* BOJ action and U.S. officials' remarks support market
* Jobless claims disappoint, following private sector report
* Best Buy rallies on plan to sell discounted iPads
* Indexes up: Dow 0.4 pct, S&P 0.4 pct, Nasdaq 0.1 pct
NEW YORK, April 4 (Reuters) - U.S. stocks rose on Thursday as robust action by the Bank of Japan and supportive remarks by U.S. officials indicated that equity markets would continue to be propped up, though gains were checked by weak data on the labor market.
Jobless claims unexpectedly jumped last week, the latest in a series of data points to disappoint, raising questions about growth and the labor market's recovery.
Claims jumped to 385,000 in the latest week, confounding expectations that claims would drop by 7,000 to 350,000. On Wednesday, a read on private sector employment also disappointed, spurring concerns about Friday's jobs report, which is expected to show that 200,000 jobs were added in March, down from the previous month.
"I wouldn't have expected claims to be such a heavy wet blanket, but in the short term, we've had a couple of disappointments," said Mike Shea, managing partner and trader at Direct Access Partners LLC in New York.
The Bank of Japan shocked markets with a radical overhaul of its monetary policy, adopting a new balance sheet target and pledging to double its government bond holdings in two years.
Japanese shares soared 2.2 percent while the iShares MSCI Japan Index ETF jumped 3.9 percent to $10.88. U.S. shares of Toyota Motor rose 4.5 percent to $105.40.
On Wednesday, St. Louis Fed President James Bullard said the Fed had room to keep buying bonds to support the U.S. economic recovery. Earlier Thursday, Dennis Lockhart, president of the Federal Reserve Bank of Atlanta, suggested the Fed's program would continue for at least a few more months.

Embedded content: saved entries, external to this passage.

(** * Confluent Cloud DR demo: the Avro producer and consumer scripts

    A shallow embedding of [python/avro_producer_app.py] and
    [python/avro_consumer_app.py].  Both scripts are straight-line
    module-level code (configuration, client construction, signal
    registration) followed by an endless loop.  They are embedded as
    computations in a small monad that threads the process state
    ([os.environ], the installed signal handlers, the trace of observable
    actions) and distinguishes the three ways a Python computation ends:
    a value, a raised [Exception], or [sys.exit].

    Conventions.
    - Python [str] is modelled by [string], read as a sequence of code
      points below 256; the builtins [str.lower], [repr] and [float] are
      modelled on ASCII text.
    - A Python [float] is a binary64 number: a finite one is carried as
      the rational it is, and every arithmetic operation rounds its exact
      result to 53 significant bits, ties to even.  The sign of zero is
      not represented.
    - Calls into [confluent_kafka], [dotenv], [random], [time] and the
      operating system are external: what they answer is read from an
      [oracle], what they are asked to do is recorded in the trace.  The
      behaviour of the library classes themselves (what
      [DeserializingConsumer.poll] raises, what [flush] serves, how Avro
      lays out a record) follows their documentation. *)

From Stdlib Require Import ZArith QArith Qround Qpower Qabs Lqa List Sorted Ascii String Lia.
From stdpp Require Import base option list strings gmap.

Local Open Scope string_scope.
Local Open Scope list_scope.
Local Open Scope Z_scope.

(** ** Python strings *)

Module PyStr.

Definition is_upper (c : ascii) : bool :=
  let n := N_of_ascii c in (65 <=? n)%N && (n <=? 90)%N.

Definition is_lower (c : ascii) : bool :=
  let n := N_of_ascii c in (97 <=? n)%N && (n <=? 122)%N.

Definition is_digit (c : ascii) : bool :=
  let n := N_of_ascii c in (48 <=? n)%N && (n <=? 57)%N.

(** [string.whitespace] *)
Definition is_space (c : ascii) : bool :=
  let n := N_of_ascii c in (n =? 32)%N || ((9 <=? n)%N && (n <=? 13)%N).

Definition lower_ascii (c : ascii) : ascii :=
  if is_upper c then ascii_of_N (N_of_ascii c + 32) else c.

(** [s.lower()] *)
Fixpoint lower (s : string) : string :=
  match s with
  | EmptyString => EmptyString
  | String c s' => String (lower_ascii c) (lower s')
  end.

(** [sep.join(l)] *)
Fixpoint join (sep : string) (l : list string) : string :=
  match l with
  | [] => ""
  | [x] => x
  | x :: l' => x +:+ sep +:+ join sep l'
  end.

(** ["".join(cs)] for a list of characters *)
Definition of_chars (cs : list ascii) : string := string_of_list_ascii cs.

Definition chars (s : string) : list ascii := list_ascii_of_string s.

(** [string.ascii_uppercase], [string.ascii_lowercase], [string.digits] *)
Definition ascii_uppercase : string := "ABCDEFGHIJKLMNOPQRSTUVWXYZ".
Definition ascii_lowercase : string := "abcdefghijklmnopqrstuvwxyz".
Definition digits : string := "0123456789".

(** [re.fullmatch("[class]{n}", s)] for a character class given as a
    predicate. *)
Definition fullmatch_class (cls : ascii -> bool) (n : nat) (s : string) : bool :=
  forallb cls (chars s) && (length (chars s) =? n)%nat.

Definition upper_alnum (c : ascii) : bool := is_upper c || is_digit c.

(** truthiness of an [Optional[str]]: [None] and [""] are falsy *)
Definition truthy (o : option string) : bool :=
  match o with
  | None => false
  | Some s => negb (String.eqb s "")
  end.

(** [s.isascii()] *)
Definition is_ascii (s : string) : bool :=
  forallb (fun c => (N_of_ascii c <? 128)%N) (chars s).

Definition quote1 : ascii := "'".
Definition quote2 : ascii := ascii_of_N 34.
Definition backslash : ascii := ascii_of_N 92.

Definition hex_digit (n : N) : ascii :=
  ascii_of_N (if (n <? 10)%N then 48 + n else 87 + n).
(** [bool(x)]. *)
Definition truthy (v : pyval) : bool :=
  match v with
  | PNone => false
  | PBool b => b
  | PInt z => negb (z =? 0)
  | PFloat (FFin m _) => negb (m =? 0)
  | PFloat _ => true
  | PStr s => negb (String.eqb s "")
  | PList l => match l with [] => false | _ => true end
  | PDict d => match d with [] => false | _ => true end
  end.

(** *** Equality and hashing *)

(** The canonical form of the dyadic number [m * 2^e]: odd mantissa, or
    [(0, 0)]. *)
Fixpoint strip_twos (p : positive) (e : Z) : positive * Z :=
  match p with
  | xO q => strip_twos q (e + 1)
  | _ => (p, e)
  end.

Definition dyadic_norm (m e : Z) : Z * Z :=
  match m with
  | Z0 => (0, 0)
  | Zpos p => let '(q, e') := strip_twos p e in (Zpos q, e')
  | Zneg p => let '(q, e') := strip_twos p e in (Zneg q, e')
  end.

(** What a hashable value is compared by: numbers by their value
    ([1 == 1.0 == True]), text by its characters.  Every missing value
    ([None], NaN) is one and the same key, as in pandas' [factorize]. *)
Inductive hkey : Type :=
| KNull
| KNum (m e : Z)
| KInf (neg : bool)
| KStr (s : string).

Definition hkey_eq_dec (a b : hkey) : {a = b} + {a <> b}.
Proof.
  decide equality; auto using Z.eq_dec, bool_dec, string_dec.
Defined.

Definition hkey_eqb (a b : hkey) : bool :=
  if hkey_eq_dec a b then true else false.

Definition num_key (m e : Z) : hkey :=
  let '(m', e') := dyadic_norm m e in KNum m' e'.

(** [hash(x)] as pandas factorises it; lists and dicts are unhashable. *)
Definition hash_key (v : pyval) : option hkey :=
  match v with
  | PNone => Some KNull
  | PBool b => Some (num_key (if b then 1 else 0) 0)
  | PInt z => Some (num_key z 0)
  | PFloat FNaN => Some KNull
  | PFloat (FInf n) => Some (KInf n)
  | PFloat (FFin m e) => Some (num_key m e)
  | PStr s => Some (KStr s)
  | PList _ | PDict _ => None
  end.

(** [pandas.isna] on a scalar. *)
Definition isnull (v : pyval) : bool :=
  match v with PNone | PFloat FNaN => true | _ => false end.

(** Python's [a == b]. *)
Fixpoint py_eq (a b : pyval) {struct a} : bool :=
  match a, b with
  | PNone, PNone => true
  | PList la, PList lb =>
      (fix go (la lb : list pyval) {struct la} : bool :=
         match la, lb with
         | [], [] => true
         | x :: xs, y :: ys => py_eq x y && go xs ys
         | _, _ => false
         end) la lb
  | PDict da, PDict db =>
      (Nat.eqb (length da) (length db)) &&
      (fix go (da : pydict) {struct da} : bool :=
         match da with
         | [] => true
         | (k, v) :: r =>
             match dict_get k db with
             | Some v' => py_eq v v'
             | None => false
             end && go r
         end) da
  | _, _ =>
      if isnull a || isnull b then false
      else match hash_key a, hash_key b with
           | Some x, Some y => hkey_eqb x y
           | _, _ => false
           end
  end.

(** One element of [left == right] on two Series: a missing value on
    either side compares unequal. *)
Definition elt_eq (a b : pyval) : bool :=
  negb (isnull a) && negb (isnull b) && py_eq a b.
(** ** Priming below dimension 14 returns

    Below dimension 14 the main loop of [pruned_bfs_search_from_seed] has
    no [continue]: an iteration breaks or moves to the next level, and the
    loop condition bounds the number of levels.  Every node of a level is
    built by [SnakeNode] or by [create_child], on which [can_extend] and
    [create_child] raise nothing but the [ValueError] the loops catch. *)

(** A node built by [SnakeNode] in dimension [dim]. *)
Definition constructed (dim : Z) (nd : SnakeNode.t) : Prop :=
  exists seq, node_inv seq dim nd.

Lemma for_each_total {A S : Type} (P : S -> Prop) (body : A -> S -> result S)
  (l : list A) :
  (forall x s, In x l -> P s -> exists s', body x s = Ok s' /\ P s') ->
  forall s, P s -> exists s', for_each l body s = Ok s' /\ P s'.
Proof.
  induction l as [|x l IH]; intros Hbody s Hs; cbn [for_each]; [eauto|].
  destruct (Hbody x s (or_introl eq_refl) Hs) as (s1 & -> & Hs1). cbn [bind].
  apply IH; [|exact Hs1]. intros y t Hy. apply Hbody. right. exact Hy.
Qed.

Lemma py_any_total {A : Type} (l : list A) (f : A -> result bool) :
  (forall x, In x l -> exists b, f x = Ok b) -> exists b, py_any l f = Ok b.
Proof.
  induction l as [|x l IH]; intros Hf; cbn [py_any]; [eauto|].
  destruct (Hf x (or_introl eq_refl)) as ([|] & ->); cbn [bind]; [eauto|].
  apply IH. intros y Hy. apply Hf. right. exact Hy.
Qed.

Lemma can_extend_total dim nd d :
  constructed dim nd -> exists b, SnakeNode.can_extend nd d = Ok b.
Proof.
  intros (seq & Hinv).
  destruct (can_extend_unused seq dim nd d Hinv) as [[-> _]|[-> _]]; eauto.
Qed.

Lemma node_new_cases seq dim :
  (exists nd, SnakeNode.new seq dim = Ok nd /\ constructed dim nd) \/
  (exists m, SnakeNode.new seq dim = Err (ValueError m)).
Proof.
  destruct (Z_lt_le_dec dim 1) as [Hlt|Hge].
  - right. unfold SnakeNode.new. destruct (Z.ltb_spec dim 1); [eauto|lia].
  - destruct (check_transitions_result dim seq) as [[Hall _]|(t & _ & _ & Herr)].
    + left. destruct (node_new_ok seq dim Hge Hall) as (nd & Hnd & Hinv).
      exists nd. split; [exact Hnd|exists seq; exact Hinv].
    + right. unfold SnakeNode.new. destruct (Z.ltb_spec dim 1); [lia|].
      rewrite Herr. cbn [bind]. eauto.
Qed.

Section SeedTermination.
Context `{Platform}.
Variable dimension : Z.
Variable memory_limit_gb : float.
Hypothesis low_dimension : dimension < 14.
Hypothesis budget : budget_defined memory_limit_gb.

Let nodes_constructed := Forall (constructed dimension).

Lemma can_extend_somewhere_total node :
  constructed dimension node ->
  exists b, can_extend_somewhere node dimension = Ok b.
Proof.
  intros Hnode. unfold can_extend_somewhere. apply py_any_total.
  intros d _. unfold is_valid_extension. eapply can_extend_total, Hnode.
Qed.

Lemma add_prefix_total seed_node prefix_len nodes :
  nodes_constructed nodes ->
  exists nodes', add_prefix seed_node dimension prefix_len nodes = Ok nodes' /\
                 nodes_constructed nodes'.
Proof.
  intros Hnodes. unfold add_prefix, candidate_prefix.
  destruct (node_new_cases
              (py_slice_to (SnakeNode.transition_sequence seed_node) prefix_len)
              dimension) as [(nd & -> & Hnd)|(m & ->)]; cbn [bind except_value_error].
  - destruct (can_extend_total dimension nd (dimension - 1) Hnd) as (b1 & ->).
    cbn [bind].
    destruct (py_any_total
                (below dimension
                   (get_legal_next_dimensions
                      (py_slice_to (SnakeNode.transition_sequence seed_node)
                         prefix_len)))
                (SnakeNode.can_extend nd)) as (b2 & ->).
    { intros d _. eapply can_extend_total, Hnd. }
    cbn [bind except_value_error]. destruct (b1 || b2); eexists; (split; [reflexivity|]).
    + apply Forall_app. split; [exact Hnodes|]. constructor; [exact Hnd|constructor].
    + exact Hnodes.
  - eexists. split; [reflexivity|exact Hnodes].
Qed.

Lemma initial_nodes_total seed_node :
  constructed dimension seed_node ->
  exists nodes, initial_nodes seed_node dimension = Ok nodes /\
                nodes_constructed nodes.
Proof.
  intros Hseed. unfold initial_nodes.
  assert (Hinit : nodes_constructed [seed_node])
    by (constructor; [exact Hseed|constructor]).
  destruct (SnakeNode.get_length seed_node >? 100); [|eauto].
  match goal with
  | |- context [for_each ?l ?body [seed_node]] =>
      destruct (for_each_total nodes_constructed body l) with (s := [seed_node])
        as (nodes & -> & Hnodes)
  end.
  { intros ratio nodes _ Hnodes.
    destruct (_ && _); [apply add_prefix_total; exact Hnodes|eauto]. }
  { exact Hinit. }
  cbn [bind]. apply for_each_total; [|exact Hnodes].
  intros len nodes' _ Hnodes'.
  destruct (_ && _); [apply add_prefix_total; exact Hnodes'|eauto].
Qed.

Lemma keep_viable_total node viable :
  constructed dimension node -> nodes_constructed viable ->
  exists viable', keep_viable dimension node viable = Ok viable' /\
                  nodes_constructed viable'.
Proof.
  intros Hnode Hviable. unfold keep_viable.
  destruct (can_extend_somewhere_total node Hnode) as (b & ->). cbn [bind].
  assert (Hadd : nodes_constructed (viable ++ [node])).
  { apply Forall_app. split; [exact Hviable|]. constructor; [exact Hnode|constructor]. }
  destruct b; [eauto|]. destruct (dimension >=? 14); [|eauto].
  destruct (SnakeNode.fitness node >? 100); eauto.
Qed.

Lemma viable_prefix_constructed source prefix_len nd :
  viable_prefix source dimension prefix_len = Ok (Some nd) ->
  constructed dimension nd.
Proof.
  unfold viable_prefix.
  destruct (node_new_cases
              (py_slice_to (SnakeNode.transition_sequence source) prefix_len)
              dimension) as [(nd' & -> & Hnd)|(m & ->)]; cbn [bind]; [|discriminate].
  destruct (can_extend_somewhere nd' dimension) as [[|]|e]; cbn [bind];
    [|discriminate|discriminate].
  intros [= <-]. exact Hnd.
Qed.

Lemma first_viable_prefix_constructed source bound excluded lengths :
  nodes_constructed (first_viable_prefix source dimension bound excluded lengths).
Proof.
  induction lengths as [|len lengths IH]; cbn [first_viable_prefix];
    [constructor|].
  destruct (_ && _); [|exact IH].
  destruct (viable_prefix source dimension len) as [[nd|]|e] eqn:Hprefix;
    cbn [except_exception]; [|exact IH|exact IH].
  constructor; [|constructor]. eapply viable_prefix_constructed, Hprefix.
Qed.

Lemma starting_nodes_total seed_node :
  constructed dimension seed_node ->
  exists viable, starting_nodes seed_node dimension = Ok viable /\
                 nodes_constructed viable.
Proof.
  intros Hseed. unfold starting_nodes.
  destruct (initial_nodes_total seed_node Hseed) as (nodes & -> & Hnodes).
  cbn [bind].
  destruct (for_each_total nodes_constructed (keep_viable dimension) nodes)
    with (s := @nil SnakeNode.t) as (viable & -> & Hviable).
  { intros node viable Hin Hviable. apply keep_viable_total; [|exact Hviable].
    unfold nodes_constructed in Hnodes. rewrite List.Forall_forall in Hnodes.
    apply Hnodes, Hin. }
  { constructor. }
  cbn [bind].
  destruct viable as [|v viable]; [|eexists; split; [reflexivity|exact Hviable]].
  pose proof (first_viable_prefix_constructed seed_node
                (SnakeNode.get_length seed_node) [] [100; 50; 20; 10; 5]) as Hfound.
  destruct (first_viable_prefix _ _ _ _ _);
    [|eexists; split; [reflexivity|exact Hfound]].
  eexists. split; [reflexivity|]. constructor; [exact Hseed|constructor].
Qed.

Lemma seed_expand_dimension_total node dim_val acc :
  constructed dimension node -> nodes_constructed (seed_next_level acc) ->
  exists acc', seed_expand_dimension dimension node dim_val acc = Ok acc' /\
               nodes_constructed (seed_next_level acc').
Proof.
  intros (seq & Hinv) Hacc. unfold seed_expand_dimension, is_valid_extension.
  destruct (dim_val >=? dimension); [eauto|].
  destruct (can_extend_unused seq dimension node dim_val Hinv) as [[Hext _]|[-> _]];
    cbn [bind]; [|eauto].
  rewrite Hext. cbn [bind].
  destruct (create_child_ok _ _ _ _ Hinv Hext) as (child & -> & Hchild).
  assert (Hadd : nodes_constructed (seed_next_level acc ++ [child])).
  { apply Forall_app. split; [exact Hacc|].
    constructor; [eexists; exact Hchild|constructor]. }
  destruct (SnakeNode.get_length child >? exp_max_length acc);
    eexists; (split; [reflexivity|exact Hadd]).
Qed.

Lemma seed_expand_level_total nodes acc :
  nodes_constructed nodes -> nodes_constructed (seed_next_level acc) ->
  exists acc', for_each nodes (seed_expand_node dimension) acc = Ok acc' /\
               nodes_constructed (seed_next_level acc').
Proof.
  intros Hnodes.
  apply (for_each_total (fun a => nodes_constructed (seed_next_level a))).
  intros node a Hin Ha. unfold seed_expand_node. apply for_each_total; [|exact Ha].
  intros d a' _ Ha'. apply seed_expand_dimension_total; [|exact Ha'].
  unfold nodes_constructed in Hnodes. rewrite List.Forall_forall in Hnodes.
  apply Hnodes, Hin.
Qed.

(** Below dimension 14 an iteration never raises, and it either leaves the
    loop or moves to the next level. *)
Lemma seed_level_total seed_length st :
  nodes_constructed (seed_current_level st) ->
  exists step, seed_level dimension memory_limit_gb seed_length st = Ok step /\
    match step with
    | Break _ => True
    | Next st' =>
        nodes_constructed (seed_current_level st') /\
        seed_level_count st' = seed_level_count st + 1
    end.
Proof.
  intros Hlevel. unfold seed_level.
  assert (Hlow : (dimension >=? 14) = false) by (rewrite Z.geb_leb; apply Z.leb_gt; lia).
  rewrite Hlow.
  match goal with
  | |- context [for_each (seed_current_level st) _ ?acc0] =>
      destruct (seed_expand_level_total (seed_current_level st) acc0 Hlevel)
        as (acc & -> & Hacc); [constructor|]
  end.
  cbn [bind andb]. cbv zeta.
  destruct (seed_next_level acc) as [|nd next] eqn:Hnext;
    [eexists; split; [reflexivity|exact I]|].
  assert (Hpruned : exists pruned,
            (if float_gt (estimate_memory_usage (nd :: next)) memory_limit_gb
             then prune_by_fitness (nd :: next) memory_limit_gb
             else Ok (nd :: next)) = Ok pruned /\ nodes_constructed pruned).
  { destruct (float_gt _ _) eqn:Hover.
    - destruct (prune_by_fitness_ok memory_limit_gb (nd :: next) budget Hover)
        as (pruned & Hprune).
      exists pruned. split; [exact Hprune|].
      unfold nodes_constructed in *. rewrite List.Forall_forall in *.
      intros x Hx. apply Hacc. eapply prune_by_fitness_In; eauto.
    - eauto. }
  destruct Hpruned as (pruned & -> & Hpruned). cbn [bind].
  repeat match goal with
         | |- context [if ?c then _ else _] => destruct c
         end;
    eexists; (split; [reflexivity|]);
    try exact I; (split; [assumption|reflexivity]).
Qed.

The Dow Jones industrial average was up 52.30 points, or 0.36 percent, at 14,602.65. The Standard & Poor's 500 Index was up 5.89 points, or 0.38 percent, at 1,559.58. The Nasdaq Composite Index was up 1.59 points, or 0.05 percent, at 3,220.20.
The benchmark S&P continues to struggle to reach a new all-time intraday peak. The current record of 1,576.09 is about 1.4 percent away, though the index has climbed recently to within 3 points of it.
Market declines have been used as buying opportunities of late, but many investors are calling for a more pronounced pullback. Wednesday's decline was the biggest daily drop for the S&P since February.
"If Friday's report is better than expected, then the sentiment could turn back into positive territory, but if it is confirmation that things are softening, that could be the beginning of a pullback," said Art Hogan, managing director of Lazard Capital Markets in New York.
First-quarter earnings growth forecasts have been lowered since the start of the year, with S&P 500 company earnings expected to have risen 1.6 percent from a year ago, according to Thomson Reuters data. A Jan. 1 forecast put earnings growth at 4.3 percent.
Best Buy Co Inc was the S&P's top percentage gainer, rising 4.1 percent to $22.50, after the retailer said it would offer a 30 percent discount on its current stock of Apple iPad 3 tablets in the United States.
Private equity firms TPG Capital and Madison Dearborn Partners are the two finalists bidding for National Financial Partners, a New York-based wealth management company with a market value of nearly $900 million, people familiar with the matter said.
Shares of National rose 2.7 percent to $22.85.